Saved entries:
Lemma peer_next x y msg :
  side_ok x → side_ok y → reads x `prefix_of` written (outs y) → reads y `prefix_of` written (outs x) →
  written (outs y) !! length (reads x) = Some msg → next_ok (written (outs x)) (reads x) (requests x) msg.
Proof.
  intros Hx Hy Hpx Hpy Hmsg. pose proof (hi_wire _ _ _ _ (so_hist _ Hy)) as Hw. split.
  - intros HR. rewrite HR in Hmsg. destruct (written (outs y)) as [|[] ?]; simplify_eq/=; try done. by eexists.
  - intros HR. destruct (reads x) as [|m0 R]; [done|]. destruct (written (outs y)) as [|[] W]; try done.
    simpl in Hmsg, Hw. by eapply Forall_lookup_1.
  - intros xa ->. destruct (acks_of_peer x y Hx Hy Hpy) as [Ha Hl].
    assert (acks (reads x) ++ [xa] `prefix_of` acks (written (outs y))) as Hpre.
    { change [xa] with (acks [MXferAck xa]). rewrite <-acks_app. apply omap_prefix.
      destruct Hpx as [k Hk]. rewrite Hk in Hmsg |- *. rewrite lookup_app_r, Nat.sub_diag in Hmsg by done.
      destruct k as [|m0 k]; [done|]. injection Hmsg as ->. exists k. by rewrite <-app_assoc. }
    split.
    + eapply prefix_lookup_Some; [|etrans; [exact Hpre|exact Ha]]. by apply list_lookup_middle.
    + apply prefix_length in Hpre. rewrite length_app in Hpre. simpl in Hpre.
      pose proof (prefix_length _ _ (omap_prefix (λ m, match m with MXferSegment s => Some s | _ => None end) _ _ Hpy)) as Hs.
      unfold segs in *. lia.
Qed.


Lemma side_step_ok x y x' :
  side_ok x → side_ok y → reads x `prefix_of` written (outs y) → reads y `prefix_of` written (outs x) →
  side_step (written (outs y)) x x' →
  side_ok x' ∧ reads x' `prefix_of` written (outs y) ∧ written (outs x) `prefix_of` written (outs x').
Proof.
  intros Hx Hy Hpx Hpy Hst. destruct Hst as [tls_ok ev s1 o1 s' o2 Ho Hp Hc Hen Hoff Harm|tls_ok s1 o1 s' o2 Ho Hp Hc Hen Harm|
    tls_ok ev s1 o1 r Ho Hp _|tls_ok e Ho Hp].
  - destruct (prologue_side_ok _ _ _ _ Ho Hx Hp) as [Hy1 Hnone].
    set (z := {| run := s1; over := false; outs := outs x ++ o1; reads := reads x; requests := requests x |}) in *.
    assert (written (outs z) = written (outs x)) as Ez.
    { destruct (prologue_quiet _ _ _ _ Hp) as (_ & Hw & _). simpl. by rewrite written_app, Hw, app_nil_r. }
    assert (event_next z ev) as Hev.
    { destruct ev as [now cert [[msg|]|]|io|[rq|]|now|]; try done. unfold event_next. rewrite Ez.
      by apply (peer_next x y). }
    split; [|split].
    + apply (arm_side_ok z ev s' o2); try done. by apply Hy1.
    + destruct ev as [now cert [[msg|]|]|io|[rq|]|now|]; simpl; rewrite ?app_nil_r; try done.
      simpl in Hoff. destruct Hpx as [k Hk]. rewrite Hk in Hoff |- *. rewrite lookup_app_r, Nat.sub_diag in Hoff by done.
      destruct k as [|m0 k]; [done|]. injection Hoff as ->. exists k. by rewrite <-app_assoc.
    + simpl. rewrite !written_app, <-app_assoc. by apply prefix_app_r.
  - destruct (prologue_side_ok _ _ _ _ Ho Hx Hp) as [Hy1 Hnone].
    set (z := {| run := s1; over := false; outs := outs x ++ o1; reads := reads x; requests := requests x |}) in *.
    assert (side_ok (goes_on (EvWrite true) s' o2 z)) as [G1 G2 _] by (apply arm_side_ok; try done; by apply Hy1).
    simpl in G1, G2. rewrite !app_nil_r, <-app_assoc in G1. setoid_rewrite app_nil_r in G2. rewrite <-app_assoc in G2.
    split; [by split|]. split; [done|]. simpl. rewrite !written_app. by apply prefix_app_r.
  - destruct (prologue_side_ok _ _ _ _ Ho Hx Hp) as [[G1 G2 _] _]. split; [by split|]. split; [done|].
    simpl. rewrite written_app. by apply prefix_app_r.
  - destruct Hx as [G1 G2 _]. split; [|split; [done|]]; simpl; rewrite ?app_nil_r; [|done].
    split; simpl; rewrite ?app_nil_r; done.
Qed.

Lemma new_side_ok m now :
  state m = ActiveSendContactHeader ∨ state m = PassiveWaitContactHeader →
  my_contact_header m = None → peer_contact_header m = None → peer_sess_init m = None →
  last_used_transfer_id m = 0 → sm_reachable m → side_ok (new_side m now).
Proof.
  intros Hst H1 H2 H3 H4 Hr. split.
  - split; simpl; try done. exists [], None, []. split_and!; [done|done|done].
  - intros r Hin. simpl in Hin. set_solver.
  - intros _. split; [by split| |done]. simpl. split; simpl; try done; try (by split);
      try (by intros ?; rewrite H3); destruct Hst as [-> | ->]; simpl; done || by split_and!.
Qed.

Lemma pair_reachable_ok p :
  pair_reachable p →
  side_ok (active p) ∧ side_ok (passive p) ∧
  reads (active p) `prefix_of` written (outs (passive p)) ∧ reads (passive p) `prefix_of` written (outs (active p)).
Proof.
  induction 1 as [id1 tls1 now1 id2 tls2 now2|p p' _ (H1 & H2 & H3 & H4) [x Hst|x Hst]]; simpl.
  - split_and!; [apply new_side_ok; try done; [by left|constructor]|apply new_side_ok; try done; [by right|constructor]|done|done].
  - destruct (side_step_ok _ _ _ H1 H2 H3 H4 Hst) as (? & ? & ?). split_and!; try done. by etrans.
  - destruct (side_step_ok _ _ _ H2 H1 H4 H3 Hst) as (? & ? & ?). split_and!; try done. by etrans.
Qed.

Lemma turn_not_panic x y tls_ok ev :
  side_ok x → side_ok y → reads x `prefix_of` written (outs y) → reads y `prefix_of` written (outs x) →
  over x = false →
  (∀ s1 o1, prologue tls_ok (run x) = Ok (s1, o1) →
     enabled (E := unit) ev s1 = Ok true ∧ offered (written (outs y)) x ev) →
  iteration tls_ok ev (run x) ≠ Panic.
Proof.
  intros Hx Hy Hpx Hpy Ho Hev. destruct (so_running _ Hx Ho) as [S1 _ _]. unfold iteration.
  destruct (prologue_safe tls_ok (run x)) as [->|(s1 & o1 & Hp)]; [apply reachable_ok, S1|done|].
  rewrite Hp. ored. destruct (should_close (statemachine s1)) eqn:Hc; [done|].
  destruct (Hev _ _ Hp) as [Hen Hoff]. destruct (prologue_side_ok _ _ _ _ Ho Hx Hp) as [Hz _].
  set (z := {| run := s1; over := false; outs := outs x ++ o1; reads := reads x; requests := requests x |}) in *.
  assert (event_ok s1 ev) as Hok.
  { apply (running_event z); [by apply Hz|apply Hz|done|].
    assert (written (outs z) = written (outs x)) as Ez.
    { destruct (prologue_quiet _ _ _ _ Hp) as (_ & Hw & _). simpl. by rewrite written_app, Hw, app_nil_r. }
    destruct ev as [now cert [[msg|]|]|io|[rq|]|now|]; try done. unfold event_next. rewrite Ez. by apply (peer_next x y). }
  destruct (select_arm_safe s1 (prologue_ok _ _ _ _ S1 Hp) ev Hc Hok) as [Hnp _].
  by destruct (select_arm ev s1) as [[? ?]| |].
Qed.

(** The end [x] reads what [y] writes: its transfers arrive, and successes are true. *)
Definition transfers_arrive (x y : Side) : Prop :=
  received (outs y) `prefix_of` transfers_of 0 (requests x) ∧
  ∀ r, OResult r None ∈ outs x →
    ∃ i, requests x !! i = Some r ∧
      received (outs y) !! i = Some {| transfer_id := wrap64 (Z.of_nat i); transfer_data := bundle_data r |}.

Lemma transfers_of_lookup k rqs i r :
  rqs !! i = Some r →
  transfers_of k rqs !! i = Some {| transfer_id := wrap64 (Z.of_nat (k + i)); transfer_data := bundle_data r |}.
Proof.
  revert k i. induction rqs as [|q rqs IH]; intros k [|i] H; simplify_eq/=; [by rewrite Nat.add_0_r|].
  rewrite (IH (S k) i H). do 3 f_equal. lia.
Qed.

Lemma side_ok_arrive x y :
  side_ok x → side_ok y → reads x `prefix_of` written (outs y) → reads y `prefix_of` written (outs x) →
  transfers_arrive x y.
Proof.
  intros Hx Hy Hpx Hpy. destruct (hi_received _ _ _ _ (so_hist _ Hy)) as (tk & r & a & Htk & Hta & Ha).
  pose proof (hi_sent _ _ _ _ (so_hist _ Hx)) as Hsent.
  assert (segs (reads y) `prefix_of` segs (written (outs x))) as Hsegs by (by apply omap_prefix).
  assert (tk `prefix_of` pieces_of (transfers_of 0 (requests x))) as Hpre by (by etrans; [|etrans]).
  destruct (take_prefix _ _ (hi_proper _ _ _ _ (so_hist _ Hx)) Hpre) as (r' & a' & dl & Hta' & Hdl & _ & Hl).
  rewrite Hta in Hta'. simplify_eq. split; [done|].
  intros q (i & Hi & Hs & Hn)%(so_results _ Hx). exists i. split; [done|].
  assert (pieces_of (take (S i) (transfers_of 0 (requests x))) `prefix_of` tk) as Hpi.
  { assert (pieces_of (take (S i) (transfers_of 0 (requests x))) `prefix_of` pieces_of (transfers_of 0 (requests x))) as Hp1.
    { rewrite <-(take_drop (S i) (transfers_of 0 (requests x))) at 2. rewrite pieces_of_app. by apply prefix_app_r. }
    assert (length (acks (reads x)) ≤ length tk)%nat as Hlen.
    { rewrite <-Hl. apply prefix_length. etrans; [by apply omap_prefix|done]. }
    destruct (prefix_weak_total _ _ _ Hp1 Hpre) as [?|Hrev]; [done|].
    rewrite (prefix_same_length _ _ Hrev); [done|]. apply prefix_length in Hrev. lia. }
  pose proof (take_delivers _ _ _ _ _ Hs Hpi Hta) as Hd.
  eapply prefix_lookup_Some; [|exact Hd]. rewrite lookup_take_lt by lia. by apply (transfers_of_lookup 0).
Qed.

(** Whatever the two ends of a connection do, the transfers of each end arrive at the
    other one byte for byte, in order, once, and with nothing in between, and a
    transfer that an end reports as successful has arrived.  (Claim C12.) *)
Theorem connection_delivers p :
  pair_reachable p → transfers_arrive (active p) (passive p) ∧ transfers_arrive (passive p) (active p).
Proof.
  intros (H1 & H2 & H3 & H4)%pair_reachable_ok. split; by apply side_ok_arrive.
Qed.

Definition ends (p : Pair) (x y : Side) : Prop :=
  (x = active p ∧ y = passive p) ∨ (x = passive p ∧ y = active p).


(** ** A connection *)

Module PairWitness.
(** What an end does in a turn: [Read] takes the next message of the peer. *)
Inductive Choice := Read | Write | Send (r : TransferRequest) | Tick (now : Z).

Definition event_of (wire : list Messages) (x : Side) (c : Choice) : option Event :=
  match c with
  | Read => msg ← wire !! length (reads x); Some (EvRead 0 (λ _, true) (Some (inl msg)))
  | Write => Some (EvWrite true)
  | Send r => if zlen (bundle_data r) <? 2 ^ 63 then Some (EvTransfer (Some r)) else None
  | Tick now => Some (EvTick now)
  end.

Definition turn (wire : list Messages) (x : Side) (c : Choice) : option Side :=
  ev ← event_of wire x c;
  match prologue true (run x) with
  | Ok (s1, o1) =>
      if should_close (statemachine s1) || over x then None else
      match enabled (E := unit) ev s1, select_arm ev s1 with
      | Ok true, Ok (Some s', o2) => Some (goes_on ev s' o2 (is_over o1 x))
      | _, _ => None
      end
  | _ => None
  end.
---
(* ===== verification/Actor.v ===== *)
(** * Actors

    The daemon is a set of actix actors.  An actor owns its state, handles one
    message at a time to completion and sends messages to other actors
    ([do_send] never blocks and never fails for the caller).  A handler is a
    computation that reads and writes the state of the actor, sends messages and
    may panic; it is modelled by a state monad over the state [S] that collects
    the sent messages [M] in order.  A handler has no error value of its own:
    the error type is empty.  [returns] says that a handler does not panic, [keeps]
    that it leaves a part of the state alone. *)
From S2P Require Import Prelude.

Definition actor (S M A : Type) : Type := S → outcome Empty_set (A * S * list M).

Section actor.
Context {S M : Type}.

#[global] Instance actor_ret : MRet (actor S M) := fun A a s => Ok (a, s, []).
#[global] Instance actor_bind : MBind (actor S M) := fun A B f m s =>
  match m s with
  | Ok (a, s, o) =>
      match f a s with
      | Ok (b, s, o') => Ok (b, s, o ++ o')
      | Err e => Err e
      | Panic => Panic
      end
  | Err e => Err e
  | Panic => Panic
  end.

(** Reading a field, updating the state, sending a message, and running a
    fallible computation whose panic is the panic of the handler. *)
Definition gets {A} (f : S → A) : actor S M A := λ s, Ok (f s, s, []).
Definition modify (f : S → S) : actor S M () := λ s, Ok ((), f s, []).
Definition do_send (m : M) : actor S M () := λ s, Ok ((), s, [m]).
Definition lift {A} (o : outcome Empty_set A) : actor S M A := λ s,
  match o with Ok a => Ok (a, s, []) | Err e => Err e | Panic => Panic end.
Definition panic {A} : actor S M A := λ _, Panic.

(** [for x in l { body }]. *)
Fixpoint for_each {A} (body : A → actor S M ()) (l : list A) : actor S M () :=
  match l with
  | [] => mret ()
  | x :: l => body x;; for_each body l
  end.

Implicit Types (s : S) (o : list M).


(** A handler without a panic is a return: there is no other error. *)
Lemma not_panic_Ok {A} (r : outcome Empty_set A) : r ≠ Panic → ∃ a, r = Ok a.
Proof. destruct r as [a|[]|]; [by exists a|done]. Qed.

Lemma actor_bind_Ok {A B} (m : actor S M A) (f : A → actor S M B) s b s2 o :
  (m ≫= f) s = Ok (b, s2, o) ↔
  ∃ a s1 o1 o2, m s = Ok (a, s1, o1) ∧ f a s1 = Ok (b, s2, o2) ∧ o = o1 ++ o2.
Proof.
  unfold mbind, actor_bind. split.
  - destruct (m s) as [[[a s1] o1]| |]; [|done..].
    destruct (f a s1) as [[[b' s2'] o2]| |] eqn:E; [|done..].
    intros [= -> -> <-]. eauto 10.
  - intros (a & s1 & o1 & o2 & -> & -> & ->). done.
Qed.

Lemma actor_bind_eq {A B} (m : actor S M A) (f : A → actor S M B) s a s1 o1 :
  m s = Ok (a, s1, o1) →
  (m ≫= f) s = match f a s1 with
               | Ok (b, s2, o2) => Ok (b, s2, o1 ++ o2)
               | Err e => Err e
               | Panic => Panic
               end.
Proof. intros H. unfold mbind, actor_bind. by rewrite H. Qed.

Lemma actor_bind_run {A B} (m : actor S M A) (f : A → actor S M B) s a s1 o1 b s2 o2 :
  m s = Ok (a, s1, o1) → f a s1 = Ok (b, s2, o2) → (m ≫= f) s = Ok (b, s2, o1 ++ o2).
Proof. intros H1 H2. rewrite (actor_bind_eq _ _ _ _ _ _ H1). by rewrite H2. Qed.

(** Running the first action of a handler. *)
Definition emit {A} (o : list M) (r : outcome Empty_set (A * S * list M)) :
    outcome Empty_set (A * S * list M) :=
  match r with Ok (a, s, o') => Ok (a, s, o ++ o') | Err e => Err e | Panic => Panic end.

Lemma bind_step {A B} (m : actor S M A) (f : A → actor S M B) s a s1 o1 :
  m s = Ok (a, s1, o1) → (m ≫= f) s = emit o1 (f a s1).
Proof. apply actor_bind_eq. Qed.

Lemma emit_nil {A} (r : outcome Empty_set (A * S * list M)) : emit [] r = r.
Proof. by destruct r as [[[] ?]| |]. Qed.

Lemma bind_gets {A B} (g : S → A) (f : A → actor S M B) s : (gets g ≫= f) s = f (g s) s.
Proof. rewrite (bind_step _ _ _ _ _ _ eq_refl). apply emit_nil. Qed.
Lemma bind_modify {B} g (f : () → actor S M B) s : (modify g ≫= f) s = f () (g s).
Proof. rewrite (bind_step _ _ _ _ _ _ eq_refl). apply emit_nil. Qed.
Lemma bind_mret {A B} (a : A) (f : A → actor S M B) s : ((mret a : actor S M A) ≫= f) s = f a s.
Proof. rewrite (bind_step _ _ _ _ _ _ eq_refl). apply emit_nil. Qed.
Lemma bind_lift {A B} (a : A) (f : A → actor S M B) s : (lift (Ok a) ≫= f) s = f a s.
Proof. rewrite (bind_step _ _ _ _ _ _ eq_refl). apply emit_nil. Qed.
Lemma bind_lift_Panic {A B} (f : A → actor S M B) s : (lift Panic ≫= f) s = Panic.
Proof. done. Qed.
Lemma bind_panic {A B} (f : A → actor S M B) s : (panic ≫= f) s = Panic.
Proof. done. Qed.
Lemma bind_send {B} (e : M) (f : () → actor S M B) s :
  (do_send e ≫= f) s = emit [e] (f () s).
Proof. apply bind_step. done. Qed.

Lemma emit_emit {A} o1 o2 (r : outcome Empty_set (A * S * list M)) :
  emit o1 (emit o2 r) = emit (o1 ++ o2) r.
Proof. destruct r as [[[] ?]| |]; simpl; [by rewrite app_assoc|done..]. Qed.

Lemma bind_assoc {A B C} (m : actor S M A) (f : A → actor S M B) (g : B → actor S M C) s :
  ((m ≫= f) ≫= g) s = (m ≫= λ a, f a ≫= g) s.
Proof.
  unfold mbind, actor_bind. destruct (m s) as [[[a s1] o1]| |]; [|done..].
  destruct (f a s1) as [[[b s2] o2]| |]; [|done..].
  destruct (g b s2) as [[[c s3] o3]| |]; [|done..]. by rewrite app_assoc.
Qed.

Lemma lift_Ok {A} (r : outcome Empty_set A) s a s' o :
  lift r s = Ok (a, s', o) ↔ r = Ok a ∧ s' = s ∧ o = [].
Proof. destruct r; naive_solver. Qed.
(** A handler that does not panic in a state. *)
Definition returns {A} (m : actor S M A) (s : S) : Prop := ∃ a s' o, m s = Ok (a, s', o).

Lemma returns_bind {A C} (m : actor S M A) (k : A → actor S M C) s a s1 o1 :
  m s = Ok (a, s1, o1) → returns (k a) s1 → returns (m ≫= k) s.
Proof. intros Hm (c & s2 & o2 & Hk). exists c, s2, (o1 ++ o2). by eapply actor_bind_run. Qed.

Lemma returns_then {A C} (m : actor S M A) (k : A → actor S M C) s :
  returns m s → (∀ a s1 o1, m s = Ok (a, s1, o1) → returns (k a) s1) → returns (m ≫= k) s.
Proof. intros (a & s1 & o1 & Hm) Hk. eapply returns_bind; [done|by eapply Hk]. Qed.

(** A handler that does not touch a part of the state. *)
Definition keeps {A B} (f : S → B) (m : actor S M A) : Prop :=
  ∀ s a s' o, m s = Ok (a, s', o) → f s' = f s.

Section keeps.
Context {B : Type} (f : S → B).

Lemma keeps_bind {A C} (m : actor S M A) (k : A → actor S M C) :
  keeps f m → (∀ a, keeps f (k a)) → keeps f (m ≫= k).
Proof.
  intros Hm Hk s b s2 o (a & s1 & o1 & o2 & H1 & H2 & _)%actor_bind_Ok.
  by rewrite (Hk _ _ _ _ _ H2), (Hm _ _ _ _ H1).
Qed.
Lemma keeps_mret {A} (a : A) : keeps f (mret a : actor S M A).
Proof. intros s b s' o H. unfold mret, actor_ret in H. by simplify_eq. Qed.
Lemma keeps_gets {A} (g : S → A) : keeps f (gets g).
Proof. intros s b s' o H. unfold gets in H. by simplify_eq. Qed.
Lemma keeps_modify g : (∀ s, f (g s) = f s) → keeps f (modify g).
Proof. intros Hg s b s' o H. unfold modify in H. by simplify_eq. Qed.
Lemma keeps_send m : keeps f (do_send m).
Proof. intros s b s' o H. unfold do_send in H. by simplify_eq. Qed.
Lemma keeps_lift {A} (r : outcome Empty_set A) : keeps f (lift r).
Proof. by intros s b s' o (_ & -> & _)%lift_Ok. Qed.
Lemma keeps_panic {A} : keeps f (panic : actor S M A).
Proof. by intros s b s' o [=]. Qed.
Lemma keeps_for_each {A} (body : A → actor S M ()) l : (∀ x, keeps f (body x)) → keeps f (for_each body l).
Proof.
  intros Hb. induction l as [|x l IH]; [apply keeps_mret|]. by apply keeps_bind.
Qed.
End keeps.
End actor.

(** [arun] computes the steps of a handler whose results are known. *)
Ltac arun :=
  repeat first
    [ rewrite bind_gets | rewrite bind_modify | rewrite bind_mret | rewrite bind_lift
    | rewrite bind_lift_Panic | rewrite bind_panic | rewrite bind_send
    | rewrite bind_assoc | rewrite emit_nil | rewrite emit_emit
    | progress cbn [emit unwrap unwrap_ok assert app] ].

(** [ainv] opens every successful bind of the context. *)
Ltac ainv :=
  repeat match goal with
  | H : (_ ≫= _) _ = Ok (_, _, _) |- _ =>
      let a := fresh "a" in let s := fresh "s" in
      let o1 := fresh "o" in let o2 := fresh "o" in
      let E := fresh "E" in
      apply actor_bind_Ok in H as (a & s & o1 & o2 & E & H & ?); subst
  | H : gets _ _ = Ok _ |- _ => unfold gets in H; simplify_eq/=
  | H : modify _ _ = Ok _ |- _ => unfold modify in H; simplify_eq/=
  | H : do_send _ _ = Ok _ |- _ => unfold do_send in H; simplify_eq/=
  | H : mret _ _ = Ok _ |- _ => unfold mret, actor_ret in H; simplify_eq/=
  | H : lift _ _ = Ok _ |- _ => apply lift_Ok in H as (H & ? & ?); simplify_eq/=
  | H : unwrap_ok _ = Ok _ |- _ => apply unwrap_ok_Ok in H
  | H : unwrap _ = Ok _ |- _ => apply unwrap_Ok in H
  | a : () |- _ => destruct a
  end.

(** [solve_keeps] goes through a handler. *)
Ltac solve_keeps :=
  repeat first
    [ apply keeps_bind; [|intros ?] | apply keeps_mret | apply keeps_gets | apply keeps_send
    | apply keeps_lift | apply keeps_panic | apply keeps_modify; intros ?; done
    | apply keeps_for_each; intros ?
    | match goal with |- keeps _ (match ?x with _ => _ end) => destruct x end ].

Your task
The required output is every line above from the one with "Lemma side_ok_arrive x" down to the one with "intros Hx Hy Hpx Hpy.", restated word for word, ends included.

Reply
Lemma side_ok_arrive x y :
  side_ok x → side_ok y → reads x `prefix_of` written (outs y) → reads y `prefix_of` written (outs x) →
  transfers_arrive x y.
Proof.
  intros Hx Hy Hpx Hpy. destruct (hi_received _ _ _ _ (so_hist _ Hy)) as (tk & r & a & Htk & Hta & Ha).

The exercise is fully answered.